- [About this task] Give back an exact copy of the lines in the records below, from the line that has "rewrite Hrows in" through the line that has "destruct (table_repr_insert _", and nothing besides.

- [Information provided]
-----
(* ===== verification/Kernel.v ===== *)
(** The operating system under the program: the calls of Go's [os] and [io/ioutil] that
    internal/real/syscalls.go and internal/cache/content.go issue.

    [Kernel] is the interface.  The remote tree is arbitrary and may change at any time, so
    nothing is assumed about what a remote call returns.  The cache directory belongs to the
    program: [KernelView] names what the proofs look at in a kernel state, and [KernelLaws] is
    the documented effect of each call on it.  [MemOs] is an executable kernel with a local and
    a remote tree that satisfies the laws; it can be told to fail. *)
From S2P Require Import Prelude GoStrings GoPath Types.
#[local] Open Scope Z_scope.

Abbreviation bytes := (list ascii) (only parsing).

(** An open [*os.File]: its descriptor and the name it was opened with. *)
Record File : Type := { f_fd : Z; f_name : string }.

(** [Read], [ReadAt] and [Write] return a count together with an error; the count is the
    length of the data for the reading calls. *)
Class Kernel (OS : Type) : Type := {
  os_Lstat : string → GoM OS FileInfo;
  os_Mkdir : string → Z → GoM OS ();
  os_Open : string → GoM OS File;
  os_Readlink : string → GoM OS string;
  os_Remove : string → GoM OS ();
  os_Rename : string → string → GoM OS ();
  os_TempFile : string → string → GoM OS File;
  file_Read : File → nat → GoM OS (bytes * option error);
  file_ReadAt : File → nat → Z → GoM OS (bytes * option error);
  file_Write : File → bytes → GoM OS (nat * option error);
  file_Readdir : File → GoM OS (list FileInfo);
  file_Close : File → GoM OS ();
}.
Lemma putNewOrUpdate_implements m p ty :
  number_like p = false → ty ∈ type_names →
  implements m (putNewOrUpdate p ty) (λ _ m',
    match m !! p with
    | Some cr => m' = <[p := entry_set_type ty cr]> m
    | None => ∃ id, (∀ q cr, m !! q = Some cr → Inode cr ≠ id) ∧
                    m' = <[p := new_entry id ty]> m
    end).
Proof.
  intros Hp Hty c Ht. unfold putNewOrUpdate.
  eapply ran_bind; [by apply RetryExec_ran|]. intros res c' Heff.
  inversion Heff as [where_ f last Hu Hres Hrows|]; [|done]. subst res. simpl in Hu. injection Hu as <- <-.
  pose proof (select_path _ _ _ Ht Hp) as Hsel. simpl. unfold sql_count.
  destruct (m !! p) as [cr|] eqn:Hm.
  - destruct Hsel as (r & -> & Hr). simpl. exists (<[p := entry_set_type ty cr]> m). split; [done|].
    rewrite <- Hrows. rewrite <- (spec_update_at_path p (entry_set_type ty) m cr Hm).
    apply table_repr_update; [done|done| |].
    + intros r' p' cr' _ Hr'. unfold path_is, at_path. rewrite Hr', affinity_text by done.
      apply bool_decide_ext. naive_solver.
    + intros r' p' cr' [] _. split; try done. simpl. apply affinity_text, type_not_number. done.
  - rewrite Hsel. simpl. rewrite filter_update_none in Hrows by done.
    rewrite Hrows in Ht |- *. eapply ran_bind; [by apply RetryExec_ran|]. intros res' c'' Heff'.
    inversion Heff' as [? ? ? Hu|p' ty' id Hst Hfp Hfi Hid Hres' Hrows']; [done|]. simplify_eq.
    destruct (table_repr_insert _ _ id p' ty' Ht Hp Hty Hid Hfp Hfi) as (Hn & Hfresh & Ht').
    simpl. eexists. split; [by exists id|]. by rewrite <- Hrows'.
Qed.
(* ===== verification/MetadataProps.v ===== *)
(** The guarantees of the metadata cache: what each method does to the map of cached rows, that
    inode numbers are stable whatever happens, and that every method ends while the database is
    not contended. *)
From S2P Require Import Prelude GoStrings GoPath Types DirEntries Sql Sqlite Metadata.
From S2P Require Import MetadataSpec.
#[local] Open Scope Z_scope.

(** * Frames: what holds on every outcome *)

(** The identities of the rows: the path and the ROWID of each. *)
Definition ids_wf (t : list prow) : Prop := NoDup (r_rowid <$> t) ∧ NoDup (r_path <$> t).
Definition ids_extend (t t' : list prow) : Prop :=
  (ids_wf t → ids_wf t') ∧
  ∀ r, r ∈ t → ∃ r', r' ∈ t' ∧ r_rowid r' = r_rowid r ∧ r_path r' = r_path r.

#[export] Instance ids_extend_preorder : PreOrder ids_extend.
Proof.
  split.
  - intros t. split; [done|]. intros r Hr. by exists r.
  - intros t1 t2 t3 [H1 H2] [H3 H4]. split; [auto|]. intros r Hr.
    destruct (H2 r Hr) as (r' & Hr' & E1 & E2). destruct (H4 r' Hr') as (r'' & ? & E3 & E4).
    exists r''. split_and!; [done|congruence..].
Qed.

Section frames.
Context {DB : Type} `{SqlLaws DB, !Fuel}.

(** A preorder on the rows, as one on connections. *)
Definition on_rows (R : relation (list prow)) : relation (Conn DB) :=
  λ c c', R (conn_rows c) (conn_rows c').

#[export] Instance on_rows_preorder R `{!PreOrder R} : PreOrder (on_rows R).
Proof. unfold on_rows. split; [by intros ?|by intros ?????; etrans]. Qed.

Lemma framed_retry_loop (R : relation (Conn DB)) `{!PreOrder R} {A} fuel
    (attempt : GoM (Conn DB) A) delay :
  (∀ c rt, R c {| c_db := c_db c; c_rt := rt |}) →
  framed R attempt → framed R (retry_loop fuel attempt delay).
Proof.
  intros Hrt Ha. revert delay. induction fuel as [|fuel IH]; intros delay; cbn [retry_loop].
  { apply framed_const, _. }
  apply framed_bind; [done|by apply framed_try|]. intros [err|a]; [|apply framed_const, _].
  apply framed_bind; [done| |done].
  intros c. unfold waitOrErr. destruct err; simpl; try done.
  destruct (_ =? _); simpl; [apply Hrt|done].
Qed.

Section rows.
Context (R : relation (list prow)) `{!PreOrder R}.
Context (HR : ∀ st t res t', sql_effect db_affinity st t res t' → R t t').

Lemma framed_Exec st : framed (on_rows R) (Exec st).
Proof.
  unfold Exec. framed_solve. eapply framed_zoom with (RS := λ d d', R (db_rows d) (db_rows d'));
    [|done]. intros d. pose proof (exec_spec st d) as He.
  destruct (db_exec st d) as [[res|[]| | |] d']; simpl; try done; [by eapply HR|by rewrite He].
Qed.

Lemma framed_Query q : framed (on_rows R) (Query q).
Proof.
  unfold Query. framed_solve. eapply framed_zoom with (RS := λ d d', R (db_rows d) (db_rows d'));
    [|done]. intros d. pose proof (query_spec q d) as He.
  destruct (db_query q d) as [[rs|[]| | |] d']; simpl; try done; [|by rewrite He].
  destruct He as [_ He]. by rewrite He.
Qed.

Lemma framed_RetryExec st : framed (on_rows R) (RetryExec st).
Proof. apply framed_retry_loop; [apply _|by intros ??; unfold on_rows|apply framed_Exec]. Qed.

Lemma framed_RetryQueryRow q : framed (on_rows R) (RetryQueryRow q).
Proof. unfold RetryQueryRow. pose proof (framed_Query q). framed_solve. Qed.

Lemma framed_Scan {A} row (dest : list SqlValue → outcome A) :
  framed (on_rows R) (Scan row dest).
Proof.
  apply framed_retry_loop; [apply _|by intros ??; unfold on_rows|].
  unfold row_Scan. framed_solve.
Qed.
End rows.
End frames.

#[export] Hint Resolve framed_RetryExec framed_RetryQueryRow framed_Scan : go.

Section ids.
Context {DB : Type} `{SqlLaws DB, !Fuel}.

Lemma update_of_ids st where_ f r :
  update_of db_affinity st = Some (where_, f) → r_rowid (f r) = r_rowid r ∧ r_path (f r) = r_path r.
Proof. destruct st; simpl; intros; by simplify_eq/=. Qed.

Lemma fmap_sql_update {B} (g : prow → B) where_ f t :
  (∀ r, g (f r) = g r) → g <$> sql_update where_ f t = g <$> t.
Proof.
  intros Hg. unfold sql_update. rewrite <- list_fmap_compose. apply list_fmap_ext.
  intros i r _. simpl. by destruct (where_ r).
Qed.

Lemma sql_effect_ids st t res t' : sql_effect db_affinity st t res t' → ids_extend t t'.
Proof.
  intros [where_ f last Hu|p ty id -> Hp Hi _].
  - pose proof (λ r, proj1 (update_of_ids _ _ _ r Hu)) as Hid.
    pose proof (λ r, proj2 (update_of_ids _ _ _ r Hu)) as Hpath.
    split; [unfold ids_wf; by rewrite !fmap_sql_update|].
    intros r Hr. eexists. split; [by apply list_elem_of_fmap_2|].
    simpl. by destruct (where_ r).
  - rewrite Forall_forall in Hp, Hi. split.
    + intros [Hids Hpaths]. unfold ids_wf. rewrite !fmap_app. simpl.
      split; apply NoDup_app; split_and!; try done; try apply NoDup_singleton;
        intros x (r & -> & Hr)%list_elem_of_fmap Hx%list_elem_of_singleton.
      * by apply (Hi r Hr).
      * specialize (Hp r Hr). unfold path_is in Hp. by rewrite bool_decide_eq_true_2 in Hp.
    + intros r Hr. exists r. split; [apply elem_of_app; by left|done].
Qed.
-----
- [Reply to the exercise]
    rewrite Hrows in Ht |- *. eapply ran_bind; [by apply RetryExec_ran|]. intros res' c'' Heff'.
    inversion Heff' as [? ? ? Hu|p' ty' id Hst Hfp Hfi Hid Hres' Hrows']; [done|]. simplify_eq.
    destruct (table_repr_insert _ _ id p' ty' Ht Hp Hty Hid Hfp Hfi) as (Hn & Hfresh & Ht').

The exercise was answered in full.